Monarchs can be reared in large numbers in the lab. Each tube contains a single milkweed plant and 1 to 2 caterpillars. Rearing conditions can be manipulated to influence adult morphology and behavior.
Influence of host plant On monarch mate choice
Monarch caterpillars are notoriously specialized for feeding exclusively on milkweed plants. These plants produce toxins that caterpillars sequester and use to deter predators. Preliminary data suggests that monarchs assortatively mate based on the plants they were raised on as caterpillars. Interestingly, females prefer to mate with males that were raised on a different milkweed species than they were. Why? One possibility is they are trying to avoid inbreeding. How can they tell what plants males were raised on? Stay tuned…
Monarch caterpillars feeding on milkweed.
wing color and mate choice
My preliminary data suggest that wing color may influence mate choice. In many insects, color is directly influenced by diet. This may also be the case with monarchs. I plan to manipulate wing color through diet and look for downstream effects on mate choice.
Natural variation in monarch wing color.
Monarchs display extreme variations in movement. Some populations migrate up to 3000 mi, while others have lost their migratory ability. Non-migratory monarchs have repeatedly evolved smaller body sizes and altered wing patterns.

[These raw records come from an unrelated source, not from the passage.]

(* ===== verification/Prog.v ===== *)
(** * Effectful programs

    The driver's handlers talk to the world through a fixed set of operations:
    the backend client, the clock, the random source, the Kubernetes client,
    the metrics registry and a mutex.  A handler is modelled as a [prog], a tree
    of operations and continuations over a [signature]: an interaction may
    answer anything of its type, so a theorem about all executions of a program
    holds whatever the backend does.

    - [exec p tr o]: the program [p] can perform the interactions [tr] and end
      with the outcome [o]; Go's nil dereference is the outcome [Panicked].
    - [run h p w]: the execution against a concrete handler [h] with state [w].
    - [wp]: a weakest precondition over the history of interactions, used to
      prove what a program may do and when. *)

From S2P Require Import Prelude.

Record signature : Type := { op : Type; ans : op -> Type }.

Section Prog.
Context {Sg : signature}.

Inductive prog (A : Type) : Type :=
| Ret (a : A)
| Panic
| Vis (o : op Sg) (k : ans Sg o -> prog A).
Arguments Ret {_} _.
Arguments Panic {_}.
Arguments Vis {_} _ _.

Fixpoint bind {A B : Type} (p : prog A) (f : A -> prog B) : prog B :=
  match p with
  | Ret a => f a
  | Panic => Panic
  | Vis o k => Vis o (fun r => bind (k r) f)
  end.

Definition call (o : op Sg) : prog (ans Sg o) := Vis o Ret.

(** A performed interaction and the sequence of them. *)
Definition event : Type := { o : op Sg & ans Sg o }.
Definition ev (o : op Sg) (r : ans Sg o) : event := existT o r.

Inductive outcome (A : Type) : Type :=
| Done (a : A)
| Panicked.
Arguments Done {_} _.
Arguments Panicked {_}.

Inductive exec {A : Type} : prog A -> list event -> outcome A -> Prop :=
| exec_ret a : exec (Ret a) [] (Done a)
| exec_panic : exec Panic [] Panicked
| exec_vis o k r tr out : exec (k r) tr out -> exec (Vis o k) (ev o r :: tr) out.

(** Execution against a handler with state. *)
Section Run.
Context {W : Type} (h : forall o : op Sg, W -> ans Sg o * W).

Fixpoint run {A : Type} (p : prog A) (w : W) : outcome A * W * list event :=
  match p with
  | Ret a => (Done a, w, [])
  | Panic => (Panicked, w, [])
  | Vis o k =>
      let '(r, w1) := h o w in
      let '(out, w2, tr) := run (k r) w1 in
      (out, w2, ev o r :: tr)
  end.

Lemma run_exec {A : Type} (p : prog A) w :
  exec p (run p w).2 (run p w).1.1.
Proof.
  revert w. induction p as [a| |o k IH]; intros w; simpl; try constructor.
  destruct (h o w) as [r w1]. specialize (IH r w1).
  destruct (run (k r) w1) as [[out w2] tr]. by constructor.
Qed.
End Run.

(** Inversion, by the shape of the program. *)
Lemma exec_inv {A : Type} (p : prog A) tr out :
  exec p tr out ->
  match p with
  | Ret a => tr = [] /\ out = Done a
  | Panic => tr = [] /\ out = Panicked
  | Vis o k => exists r tr', tr = ev o r :: tr' /\ exec (k r) tr' out
  end.
Proof. intros []; eauto. Qed.

Lemma exec_bind {A B : Type} (p : prog A) (f : A -> prog B) tr out :
  exec (bind p f) tr out ->
  (exists a tr1 tr2, exec p tr1 (Done a) /\ exec (f a) tr2 out /\ tr = tr1 ++ tr2) \/
  (exec p tr Panicked /\ out = Panicked).
Proof.
  revert tr. induction p as [a| |o k IH]; intros tr H; simpl in H.
  - left. exists a, [], tr. repeat split; [constructor|done].
  - apply exec_inv in H as [-> ->]. right. split; constructor.
  - apply exec_inv in H as (r & t & -> & He).
    apply IH in He as [(a & t1 & t2 & H1 & H2 & ->)|[H1 ->]].
    + left. exists a, (ev o r :: t1), t2. repeat split; [by constructor|done].
    + right. split; [by constructor|done].
Qed.

Lemma exec_bind_intro {A B : Type} (p : prog A) (f : A -> prog B) a tr1 tr2 out :
  exec p tr1 (Done a) -> exec (f a) tr2 out -> exec (bind p f) (tr1 ++ tr2) out.
Proof.
  revert tr1. induction p as [b| |o k IH]; intros tr1 H1 H2.
  - apply exec_inv in H1 as [-> [= ->]]. done.
  - apply exec_inv in H1 as [_ [=]].
  - apply exec_inv in H1 as (r & t & -> & He). simpl. constructor. by apply IH.
Qed.

(** ** Weakest preconditions over histories

    [allow hist o]: the program may perform [o] after [hist];
    [env hist o r]: what is assumed of the answer [r];
    [crash]: whether a panic is tolerated. *)
Record policy : Type := {
  allow : list event -> op Sg -> Prop;
  env : list event -> forall o : op Sg, ans Sg o -> Prop;
  crash : Prop
}.

Fixpoint wp {A : Type} (P : policy) (hist : list event) (p : prog A)
    (post : A -> list event -> Prop) : Prop :=
  match p with
  | Ret a => post a hist
  | Panic => crash P
  | Vis o k =>
      allow P hist o /\
      forall r, env P hist o r -> wp P (hist ++ [ev o r]) (k r) post
  end.

(** The answers of a trace satisfy the assumption of the policy. *)
Fixpoint env_trace (P : policy) (hist tr : list event) : Prop :=
  match tr with
  | [] => True
  | existT o r :: tr' => env P hist o r /\ env_trace P (hist ++ [ev o r]) tr'
  end.

Lemma wp_mono {A : Type} P hist (p : prog A) (Q R : A -> list event -> Prop) :
  (forall a h, Q a h -> R a h) -> wp P hist p Q -> wp P hist p R.
Proof.
  intros HQR. revert hist. induction p as [a| |o k IH]; intros hist; simpl; auto.
  intros [Ha Hk]. split; [done|]. intros r Hr. apply IH, Hk, Hr.
Qed.

Lemma wp_bind {A B : Type} P hist (p : prog A) (f : A -> prog B) post :
  wp P hist p (fun a h => wp P h (f a) post) -> wp P hist (bind p f) post.
Proof.
  revert hist. induction p as [a| |o k IH]; intros hist; simpl; auto.
  intros [Ha Hk]. split; [done|]. intros r Hr. apply IH, Hk, Hr.
Qed.

(** The history only grows. *)
Lemma wp_grows {A : Type} P hist (p : prog A) (Q : A -> list event -> Prop) :
  wp P hist p Q -> wp P hist p (fun a h => Q a h /\ exists t, h = hist ++ t).
Proof.
  revert hist. induction p as [a| |o k IH]; intros hist; simpl; auto.
  - intros H. split; [done|]. exists []. by rewrite app_nil_r.
  - intros [Ha Hk]. split; [done|]. intros r Hr. specialize (IH r _ (Hk r Hr)).
    eapply wp_mono; [|exact IH]. intros a h [HQ [t ->]]. split; [done|].
    exists (ev o r :: t). by rewrite <- app_assoc.
Qed.

(** A specification proved for a callee, used where it is called. *)
Lemma wp_call_spec {A B : Type} P hist (p : prog A) (f : A -> prog B) Q post :
  wp P hist p Q ->
  (forall a t, Q a (hist ++ t) -> wp P (hist ++ t) (f a) post) ->
  wp P hist (bind p f) post.
Proof.
  intros H Hf. apply wp_bind. eapply wp_mono; [|apply wp_grows, H].
  intros a h [HQ [t ->]]. by apply Hf.
Qed.

Lemma wp_and {A : Type} P hist (p : prog A) (Q R : A -> list event -> Prop) :
  wp P hist p Q -> wp P hist p R -> wp P hist p (fun a h => Q a h /\ R a h).
Proof.
  revert hist. induction p as [a| |o k IH]; intros hist; simpl; auto.
  intros [Ha Hk] [_ Hk']. split; [done|]. intros r Hr. apply IH; auto.
Qed.

Lemma app_assoc_reverse_cons (hist : list event) e t : hist ++ e :: t = (hist ++ [e]) ++ t.
Proof. by rewrite <- app_assoc. Qed.

(** Soundness: an execution whose answers satisfy the assumption performs
    only allowed operations and ends as the postcondition says. *)
Lemma wp_sound_post {A : Type} P hist (p : prog A) post tr out :
  wp P hist p post -> exec p tr out -> env_trace P hist tr ->
  match out with Done a => post a (hist ++ tr) | Panicked => crash P end.
Proof.
  intros Hwp He. revert hist Hwp. induction He as [a| |o k r tr out He IH]; intros hist; simpl.
  - intros H _. by rewrite app_nil_r.
  - done.
  - intros [_ Hk] [Hr Ht]. specialize (IH _ (Hk r Hr) Ht).
    by rewrite <- app_assoc in IH.
Qed.

Lemma wp_sound_allow {A : Type} P hist (p : prog A) post tr out :
  wp P hist p post -> exec p tr out -> env_trace P hist tr ->
  forall t1 o r t2, tr = t1 ++ ev o r :: t2 -> allow P (hist ++ t1) o.
Proof.
  intros Hwp He. revert hist Hwp. induction He as [a| |o k r tr out He IH]; intros hist; simpl.
  - intros _ _ [] ? ? ? ?; discriminate.
  - intros _ _ [] ? ? ? ?; discriminate.
  - intros [Ha Hk] [Hr Ht] [|e t1] o' r' t2 E.
    + rewrite app_nil_r. simpl in E. injection E as E1.
      by destruct E1.
    + injection E as E1 E. subst e.
      rewrite app_assoc_reverse_cons. by eapply IH; [apply Hk|..].
Qed.

(** The policy that assumes nothing of the answers. *)
Definition any_env : list event -> forall o : op Sg, ans Sg o -> Prop := fun _ _ _ => True.

Lemma env_trace_any P hist tr :
  env P = any_env -> env_trace P hist tr.
Proof.
  intros E. revert hist. induction tr as [|[o r] tr IH]; intros hist; simpl; [done|].
  split; [by rewrite E|apply IH].
Qed.

(** ** Loops *)

(** [for _, x := range l { body }] where the body may return from the function. *)
Fixpoint for_range {A R : Type} (l : list A) (body : A -> prog (option R)) : prog (option R) :=
  match l with
  | [] => Ret None
  | x :: l' => bind (body x) (fun o => match o with Some r => Ret (Some r) | None => for_range l' body end)
  end.

Lemma wp_for_range {A R : Type} P (I : list A -> list event -> Prop) (l : list A)
    (body : A -> prog (option R)) hist (post : option R -> list event -> Prop) :
  I [] hist ->
  (forall done_ x rest h, l = done_ ++ x :: rest -> I done_ h ->
     wp P h (body x) (fun o h' => match o with Some r => post (Some r) h' | None => I (done_ ++ [x]) h' end)) ->
  (forall h, I l h -> post None h) ->
  wp P hist (for_range l body) post.
Proof.
  intros H0 Hstep Hend.
  assert (forall todo done_ h, l = done_ ++ todo -> I done_ h -> wp P h (for_range todo body) post) as Hgo.
  { induction todo as [|x todo IH]; intros done_ h E HI; simpl.
    - apply Hend. by rewrite E, app_nil_r.
    - apply wp_bind. eapply wp_mono; [|by eapply Hstep].
      intros [r|] h'; simpl; [done|]. intros HI'. eapply IH; [|exact HI'].
      by rewrite <- app_assoc. }
  by apply (Hgo l []).
Qed.
End Prog.

Arguments prog : clear implicits.
Arguments Ret {_ _} _.
Arguments Panic {_ _}.
Arguments Vis {_ _} _ _.
Arguments outcome : clear implicits.
Arguments Done {_} _.
Arguments Panicked {_}.
Arguments event : clear implicits.
Arguments policy : clear implicits.

(** ** Notations: [x <- p ;; k] sequences programs; [x <-! p ;; k] also returns
    early with the error of [p], as [if err != nil { return nil, err }]. *)

Notation "x <- p ;; k" := (bind p (fun x => k))
  (at level 100, p at next level, right associativity) : csi_scope.
Notation "'let!' pat := p 'in' k" := (bind p (fun x_ => match x_ with pat => k end))
  (at level 10, pat pattern, p at level 100, k at level 200) : csi_scope.
Notation "p ;;; k" := (bind p (fun _ => k))
  (at level 100, k at level 200, right associativity) : csi_scope.
Notation "x <-! p ;; k" :=
  (bind p (fun r_ => match r_ with Ok x => k | Err e_ => Ret (Err e_) end))
  (at level 100, p at next level, right associativity) : csi_scope.

(** A pointer that the code dereferences: [nil] panics. *)
Definition deref {Sg : signature} {A : Type} (p : option A) : prog Sg A :=
  match p with Some a => Ret a | None => Panic end.

(** ** Proof automation: [wp_step] performs one symbolic step. *)

Lemma wp_ret {Sg : signature} {A} (P : policy Sg) h (a : A) post :
  post a h -> wp P h (Ret a) post.
Proof. done. Qed.

Lemma wp_deref {Sg : signature} {A B} (P : policy Sg) h (o : option A) (f : A -> prog Sg B) post :
  (o = None -> crash P) -> (forall a, o = Some a -> wp P h (f a) post) ->
  wp P h (bind (deref o) f) post.
Proof. destruct o; simpl; auto. Qed.

Lemma wp_call {Sg : signature} {B} (P : policy Sg) h (o : op Sg) (f : ans Sg o -> prog Sg B) post :
  allow P h o -> (forall r, env P h o r -> wp P (h ++ [ev o r]) (f r) post) ->
  wp P h (bind (call o) f) post.
Proof. by split. Qed.

Lemma wp_vis_call {Sg : signature} (P : policy Sg) h (o : op Sg) post :
  allow P h o -> (forall r, env P h o r -> post r (h ++ [ev o r])) -> wp P h (call o) post.
Proof. by split. Qed.

Lemma wp_deref_ret {Sg : signature} {A} (P : policy Sg) h (o : option A) post :
  (o = None -> crash P) -> (forall a, o = Some a -> post a h) -> wp P h (deref o) post.
Proof. destruct o; simpl; auto. Qed.

(** ** From one policy to another *)

Lemma wp_trace {Sg : signature} {A : Type} (P : policy Sg) h (p : prog Sg A) Q :
  wp P h p Q ->
  wp P h p (fun a h' => Q a h' /\ exists t, h' = h ++ t /\ Forall (fun e => exists h1, allow P h1 (projT1 e)) t).
Proof.
  revert h. induction p as [a| |o k IH]; intros h; [| done |].
  - intros H. apply wp_ret. split; [exact H|]. exists []. rewrite app_nil_r. by split.
  - intros [Ha Hk]. split; [done|]. intros r Hr. eapply wp_mono; [|exact (IH r _ (Hk r Hr))].
    intros a h' (HQ & t & -> & Ht). split; [done|]. exists (ev o r :: t). rewrite <- app_assoc. split; [done|].
    constructor; [by exists h|done].
Qed.

Lemma wp_weaken {Sg : signature} {A : Type} (P P' : policy Sg) h (p : prog Sg A) Q :
  (forall h o, allow P h o -> allow P' h o) -> (forall h o r, env P' h o r -> env P h o r) -> (crash P -> crash P') ->
  wp P h p Q -> wp P' h p Q.
Proof.
  intros Ha He Hc. revert h. induction p as [a| |o k IH]; intros h; [done|by apply Hc|].
  intros [H Hk]. split; [by apply Ha|]. intros r Hr. apply IH, Hk, He, Hr.
Qed.

(** Performed interactions stay in the history. *)
Lemma elem_of_hist_app {Sg : signature} (e : event Sg) h t : e ∈ h -> e ∈ h ++ t.
Proof. intros. apply elem_of_app. by left. Qed.

Lemma elem_of_hist_last {Sg : signature} (e : event Sg) h : e ∈ h ++ [e].
Proof. apply elem_of_app. right. by left. Qed.

#[export] Hint Resolve elem_of_hist_app elem_of_hist_last : csi.

(** One symbolic step: sequencing, results, dereferences and case analysis.
    Interactions are left to [wp_vis_call], whose first goal is the permission. *)
Ltac wp_step :=
  lazymatch goal with
  | |- wp _ _ (bind _ _) _ => apply wp_bind
  | |- wp _ _ (Ret _) _ => apply wp_ret
  | |- wp _ _ (deref _) _ => apply wp_deref_ret; [try done|intros ? ?]
  | |- wp _ _ (match ?x with _ => _ end) _ => destruct x eqn:?
  | |- wp _ _ (let _ := _ in _) _ => cbv zeta
  end; cbv beta iota zeta.

#[global] Arguments wp : simpl never.
#[global] Arguments bind : simpl never.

We developed methods to experimentally manipulate both color and size of North American monarchs. We can create non-migratory phenotypes in the lab that allow us to pinpoint the traits that influence mating compatibility among populations that have diverged in migration ability.
Heparin injections target expression of melanin in the WntA pathway to remove the white spots on the wing margins. Increasing concentrations of heparin create darker monarch morphs. Wing pattern manipulation mimics the differences in wing pattern between migratory and non-migratory monarchs.
Experimentally created non-migratory phenotype (left) and wild-type monarch (right).
Body size and mate choice
Body size may play a major role in mating success. In monarchs, size can be dependent largely on food availability as a caterpillar. Size can also be influenced by the species of milkweed that caterpillars feed on. Mating trials show that smaller males have a mating advantage. Thus, the local environment may dictate the outcomes of matings, and have large effects on the population as a whole. I developed a method of experimentally reducing monarch body size. This allows me to test the how smaller males are able to compete for mates and has implications for island populations of monarchs that have evolved small body sizes.
Experimentally manipulated monarchs. Males on the left, females on the right.
Assortative mating based on size. Large males tend to mate with large females (left) and small males tend to mate with small females (right).